DATA SUPPLIED =>

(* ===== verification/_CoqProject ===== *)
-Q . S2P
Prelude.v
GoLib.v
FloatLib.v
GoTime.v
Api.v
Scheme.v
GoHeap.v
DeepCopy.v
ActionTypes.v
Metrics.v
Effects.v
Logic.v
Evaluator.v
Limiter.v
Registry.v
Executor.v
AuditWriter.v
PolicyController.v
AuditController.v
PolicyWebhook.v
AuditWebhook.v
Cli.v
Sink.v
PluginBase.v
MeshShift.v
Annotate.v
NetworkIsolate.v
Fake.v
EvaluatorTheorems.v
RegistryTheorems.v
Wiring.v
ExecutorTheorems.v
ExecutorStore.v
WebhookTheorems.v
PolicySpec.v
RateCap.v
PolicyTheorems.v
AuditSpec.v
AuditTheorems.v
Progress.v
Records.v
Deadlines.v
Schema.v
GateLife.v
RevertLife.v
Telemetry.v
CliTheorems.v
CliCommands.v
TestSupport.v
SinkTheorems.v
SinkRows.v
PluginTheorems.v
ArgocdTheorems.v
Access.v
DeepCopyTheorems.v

TASK DIRECTIONS =>
Each line from the one containing "Telemetry.v" to the end of the records should be echoed exactly, and no other line.

TASK RESPONSE =>
Telemetry.v
CliTheorems.v
CliCommands.v
TestSupport.v
SinkTheorems.v
SinkRows.v
PluginTheorems.v
ArgocdTheorems.v
Access.v
DeepCopyTheorems.v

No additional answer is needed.